I am working on a Linux web server that runs Python code to grab realtime data over HTTP from a 3rd party API. The data is put into a MySQL database. I need to make a lot of queries to a lot of URL's, and I need to do it fast (faster = better). Currently I'm using urllib3 as my HTTP library. What is the best way to go about this? Should I spawn multiple threads (if so, how many?) and have each query for a different URL? I would love to hear your thoughts about this - thanks!
If a lot is really a lot than you probably want use asynchronous io not threads.

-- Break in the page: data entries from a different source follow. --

(* ===== verification/SqlRows.v ===== *)
(** * SqlRows: rows, their payload and the errors of the SQL back ends

    [SqlRow] (storage/sql/i_sql_session_factory.hpp), [SqlMetadataRowMapper]
    (src/storage/sql/sql_metadata_row_mapper.cpp) and the two error mappers.
    The payload column goes through Boost's property tree, which is a parameter
    with its documented laws. *)
From stdpp Require Import sorting.
From S2P Require Import Prelude Text Clock LinkJson Storage.

(** ** [MapException] of the two back ends: the text of the exception decides *)
Definition mentions (what : str) (words : list string) : bool :=
  existsb (fun p : string => bool_decide (is_Some (find_str p what))) words.

Module SqliteErrorMapper.
Definition MapException (what : str) : RepoError.t :=
  if mentions what ["UNIQUE"; "unique"] then RepoError.already_exists
  else if mentions what ["database is locked"; "busy"] then RepoError.transient_failure
  else if mentions what ["unable to open"; "no such"] then RepoError.permanent_failure
  else RepoError.permanent_failure.
End SqliteErrorMapper.

Module PostgresErrorMapper.
Definition MapException (what : str) : RepoError.t :=
  if mentions what ["23505"; "unique"] then RepoError.already_exists
  else if mentions what ["42P01"; "undefined table"] then RepoError.permanent_failure
  else if mentions what ["40001"; "40P01"; "connection"; "could not connect"] then RepoError.transient_failure
  else if mentions what ["57014"; "statement timeout"; "timeout"; "canceling statement"]
  then RepoError.transient_failure
  else if mentions what ["28P01"; "password authentication failed"] then RepoError.permanent_failure
  else RepoError.permanent_failure.
End PostgresErrorMapper.

(** ** [SqlRow] *)
Record SqlRow := mkSqlRow {
  sr_id : option str;
  sr_short_code : option str;
  sr_target_url : option str;
  sr_created_at : option Z;
  sr_updated_at : option Z;
  sr_expires_at : option Z;
  sr_is_active : option Z;
  sr_owner_id : option str;
  sr_attributes_json : option str;
}.

(** ** Boost's property tree

    The operations of [boost::property_tree] the mapper calls. [pt_get] and
    [pt_read] answer [None] where the library throws, and so does [pt_write]. *)
Class PropertyTree (T : Type) := {
  pt_empty : T;
  pt_put : str → str → T → T;
  pt_add_child : str → T → T → T;
  pt_get : str → T → option str;
  pt_child : str → T → option T;
  pt_items : T → list (str * str);
  pt_write : T → option str;
  pt_read : str → option T;
}.

(** Characters that JSON text and a database column carry unchanged, and keys
    that are one step of a path (a dot separates steps). *)
Definition plain_char (c : ascii) : bool := (0 <? code c)%N && (code c <? 128)%N.
Definition plain_text (s : str) : bool := forallb plain_char s.
Definition plain_key (k : str) : bool := plain_text k && negb (has_char "." k) && bool_decide (k ≠ []).

(** Trees built from fresh plain keys and plain values. *)
Inductive plain_tree {T} `{PropertyTree T} : T → Prop :=
  | plain_tree_empty : plain_tree pt_empty
  | plain_tree_put k v t :
      plain_tree t → plain_key k = true → plain_text v = true → pt_child k t = None → plain_tree (pt_put k v t)
  | plain_tree_add k a t :
      plain_tree t → plain_tree a → plain_key k = true → pt_child k t = None → plain_tree (pt_add_child k a t).

Class PropertyTreeLaws (T : Type) `{PropertyTree T} := {
  pt_items_empty : pt_items pt_empty = [];
  pt_child_empty k : pt_child k pt_empty = None;
  pt_items_put k v t : plain_key k = true → pt_child k t = None → pt_items (pt_put k v t) = pt_items t ++ [(k, v)];
  pt_child_put k k' v t : plain_key k = true → plain_key k' = true → k ≠ k' → pt_child k' (pt_put k v t) = pt_child k' t;
  pt_get_put k v t : plain_key k = true → pt_child k t = None → pt_get k (pt_put k v t) = Some v;
  pt_get_add k k' a t : plain_key k = true → plain_key k' = true → k ≠ k' → pt_get k' (pt_add_child k a t) = pt_get k' t;
  pt_child_add k a t : plain_key k = true → pt_child k t = None → pt_child k (pt_add_child k a t) = Some a;
  pt_json t : plain_tree t → ∃ s, pt_write t = Some s ∧ pt_read s = Some t;
}.

(** ** The payload column *)
Section mapper.
Context {T : Type} `{PropertyTree T}.

Definition put_all (attrs : list (str * str)) (t : T) : T := fold_left (fun t '(k, v) => pt_put k v t) attrs t.

Definition SerializePayload (id : str) (attrs : gmap str str) : option str :=
  let root := pt_put "id" id pt_empty in
  let attrs_tree := put_all (sorted_items attrs) pt_empty in
  pt_write (pt_add_child "attributes" attrs_tree root).

(** [insert_or_assign] of every pair. *)
Definition assign_all (items : list (str * str)) : gmap str str :=
  fold_left (fun m '(k, v) => <[k := v]> m) items ∅.

Definition DeserializePayload (text : str) : option (str * gmap str str) :=
  root ← pt_read text;
  id ← pt_get "id" root;
  Some (id, match pt_child "attributes" root with Some a => assign_all (pt_items a) | None => ∅ end).

Definition ToEpochSeconds (tp : Z) : Z := Z.quot tp ticks_per_second.
Definition FromEpochSeconds (value : Z) : Z := from_time_t value.

Definition ToCreateRow (request : CreateLinkRequest) (id : str) (now : Z) : option SqlRow :=
  payload ← SerializePayload id (rq_attributes request);
  Some (mkSqlRow (Some id) (Some (rq_short_code request)) (Some (rq_target_url request))
          (Some (ToEpochSeconds now)) (Some (ToEpochSeconds now)) (ToEpochSeconds <$> rq_expires_at request)
          (Some (if rq_is_active request then 1 else 0)%Z) (rq_owner request) (Some payload)).

Definition ToUpdateRow (record : LinkRecord) : option SqlRow :=
  payload ← SerializePayload (lr_id record) (lr_attributes record);
  Some (mkSqlRow (Some (lr_id record)) (Some (lr_short_code record)) (Some (lr_target_url record))
          (Some (ToEpochSeconds (lr_created_at record))) (Some (ToEpochSeconds (lr_updated_at record)))
          (ToEpochSeconds <$> lr_expires_at record)
          (Some (if lr_is_active record then 1 else 0)%Z) (lr_owner record) (Some payload)).

(** The record [FromRow] writes, a failed read left at [RepoError::permanent_failure].
    Fields without a column keep the defaults of [LinkRecord]. *)
Definition FromRow (row : SqlRow) : option LinkRecord * RepoError.t :=
  match sr_short_code row, sr_target_url row, sr_created_at row, sr_updated_at row, sr_is_active row with
  | Some short_code, Some target_url, Some created_at, Some updated_at, Some is_active =>
      let record id attributes :=
        mkLinkRecord id short_code target_url (FromEpochSeconds created_at) (FromEpochSeconds updated_at)
          (FromEpochSeconds <$> sr_expires_at row) None (sr_owner_id row) attributes (negb (is_active =? 0)%Z) 1 in
      match sr_attributes_json row with
      | Some text =>
          match DeserializePayload text with
          | Some (id, attributes) => (Some (record id attributes), RepoError.none)
          | None => (None, RepoError.permanent_failure)
          end
      | None => (Some (record (default short_code (sr_id row)) ∅), RepoError.none)
      end
  | _, _, _, _, _ => (None, RepoError.permanent_failure)
  end.
End mapper.

(** ** Lemmas *)

Lemma sqlite_MapException_fault what : SqliteErrorMapper.MapException what ≠ RepoError.none.
Proof. unfold SqliteErrorMapper.MapException. by repeat case_match. Qed.

Lemma postgres_MapException_fault what : PostgresErrorMapper.MapException what ≠ RepoError.none.
Proof. unfold PostgresErrorMapper.MapException. by repeat case_match. Qed.

(** What the columns keep of a record: whole seconds, no deletion time and the
    default version. *)
Definition whole_seconds (tp : Z) : Z := FromEpochSeconds (ToEpochSeconds tp).

Definition stored (r : LinkRecord) : LinkRecord :=
  mkLinkRecord (lr_id r) (lr_short_code r) (lr_target_url r) (whole_seconds (lr_created_at r))
    (whole_seconds (lr_updated_at r)) (whole_seconds <$> lr_expires_at r) None (lr_owner r) (lr_attributes r)
    (lr_is_active r) 1.

(** Identifiers and attributes the payload carries unchanged. *)
Definition plain_payload (id : str) (attrs : gmap str str) : Prop :=
  plain_text id = true ∧ map_Forall (fun k v => plain_key k = true ∧ plain_text v = true) attrs.

Lemma sorted_items_perm m : sorted_items m ≡ₚ map_to_list m.
Proof. apply merge_sort_Permutation. Qed.

Lemma sorted_items_NoDup m : NoDup (sorted_items m).*1.
Proof. rewrite sorted_items_perm. apply NoDup_fst_map_to_list. Qed.

Lemma assign_all_list_to_map items : NoDup items.*1 → assign_all items = list_to_map items.
Proof.
  unfold assign_all. rewrite <- (right_id_L ∅ (∪) (list_to_map items)). generalize (∅ : gmap str str).
  induction items as [|[k v] items IH]; intros m Hnd; cbn in *; [by rewrite (left_id_L ∅ (∪))|].
  apply NoDup_cons in Hnd as [Hk Hnd]. rewrite IH by done. rewrite <- insert_union_l.
  rewrite <- insert_union_r by by apply not_elem_of_list_to_map_1. done.
Qed.

Lemma assign_all_perm m items : items ≡ₚ map_to_list m → assign_all items = m.
Proof.
  intros Hp. assert (Hnd : NoDup items.*1) by (rewrite Hp; apply NoDup_fst_map_to_list).
  rewrite assign_all_list_to_map by done. by rewrite (list_to_map_proper _ _ Hnd Hp), list_to_map_to_list.
Qed.

Section payload.
Context {T : Type} `{PropertyTreeLaws T}.

Lemma put_all_plain items t :
  plain_tree t → Forall (fun kv => plain_key kv.1 = true ∧ plain_text kv.2 = true ∧ pt_child kv.1 t = None) items →
  NoDup items.*1 →
  plain_tree (put_all items t) ∧ pt_items (put_all items t) = pt_items t ++ items.
Proof.
  revert t. induction items as [|[k v] items IH]; intros t Ht Hall Hnd; cbn in *; [by rewrite app_nil_r|].
  apply Forall_cons in Hall as [(Hk & Hv & Hc) Hall]. apply NoDup_cons in Hnd as [Hnk Hnd]. cbn in *.
  destruct (IH (pt_put k v t)) as [Hp Hi]; [by constructor| |done|].
  - rewrite Forall_forall in Hall |- *. intros [k' v'] Hin. destruct (Hall _ Hin) as (Hk' & Hv' & Hc'). cbn in *.
    split_and!; [done..|]. rewrite pt_child_put; [done..|].
    intros <-. apply Hnk. apply list_elem_of_fmap. by exists (k, v').
  - split; [done|]. unfold put_all in *. rewrite Hi, pt_items_put by done. by rewrite <- app_assoc.
Qed.

(** The tree [SerializePayload] writes. *)
Lemma payload_tree id attrs :
  plain_payload id attrs →
  ∃ t a, SerializePayload id attrs = pt_write t ∧ plain_tree t ∧ pt_get "id" t = Some id ∧
    pt_child "attributes" t = Some a ∧ pt_items a ≡ₚ map_to_list attrs.
Proof.
  intros [Hid Hattrs].
  destruct (put_all_plain (sorted_items attrs) pt_empty) as [Hp Hi]; [constructor| |apply sorted_items_NoDup|].
  { apply Forall_forall. intros [k v] Hin. rewrite sorted_items_perm in Hin. apply elem_of_map_to_list in Hin.
    destruct (Hattrs k v Hin). cbn. by rewrite pt_child_empty. }
  assert (Hroot : plain_tree (pt_put "id" id pt_empty)) by (constructor; [constructor|done..|apply pt_child_empty]).
  assert (Hc : pt_child "attributes" (pt_put "id" id pt_empty) = None)
    by (rewrite pt_child_put by done; apply pt_child_empty).
  eexists _, (put_all (sorted_items attrs) pt_empty). split_and!; [done|by constructor| | |].
  - rewrite pt_get_add by done. apply pt_get_put; [done|apply pt_child_empty].
  - by apply pt_child_add.
  - rewrite Hi, pt_items_empty. apply sorted_items_perm.
Qed.

(** Any reading that shows the same identifier and, in some order, the same
    attributes gives the payload back. *)
Lemma DeserializePayload_same text t a id attrs :
  pt_read text = Some t → pt_get "id" t = Some id → pt_child "attributes" t = Some a →
  pt_items a ≡ₚ map_to_list attrs → DeserializePayload text = Some (id, attrs).
Proof.
  intros Hr Hg Hc Hi. unfold DeserializePayload, mbind, option_bind. rewrite Hr, Hg, Hc.
  by rewrite (assign_all_perm attrs).
Qed.

Lemma payload_roundtrip id attrs :
  plain_payload id attrs →
  ∃ text, SerializePayload id attrs = Some text ∧ DeserializePayload text = Some (id, attrs).
Proof.
  intros Hp. destruct (payload_tree id attrs Hp) as (t & a & -> & Ht & Hg & Hc & Hi).
  destruct (pt_json t Ht) as (s & -> & Hr). exists s. split; [done|]. by eapply DeserializePayload_same.
Qed.
End payload.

requests + gevent = grequests
GRequests allows you to use Requests with Gevent to make asynchronous HTTP Requests easily.
import grequests
urls = [
'http://www.heroku.com',
'http://tablib.org',
'http://httpbin.org',
'http://python-requests.org',
'http://kennethreitz.com'
]
rs = (grequests.get(u) for u in urls)
grequests.map(rs)
You should use multithreading as well as pipelining requests. For example search->details->save
The number of threads you can use doesn't depend on your equipment only. How many requests the service can serve? How many concurrent requests does it allow to run? Even your bandwidth can be a bottleneck.
If you're talking about a kind of scraping - the service could block you after certain limit of requests, so you need to use proxies or multiple IP bindings.
As for me, in the most cases, I can run 50-300 concurrent requests on my laptop from python scripts.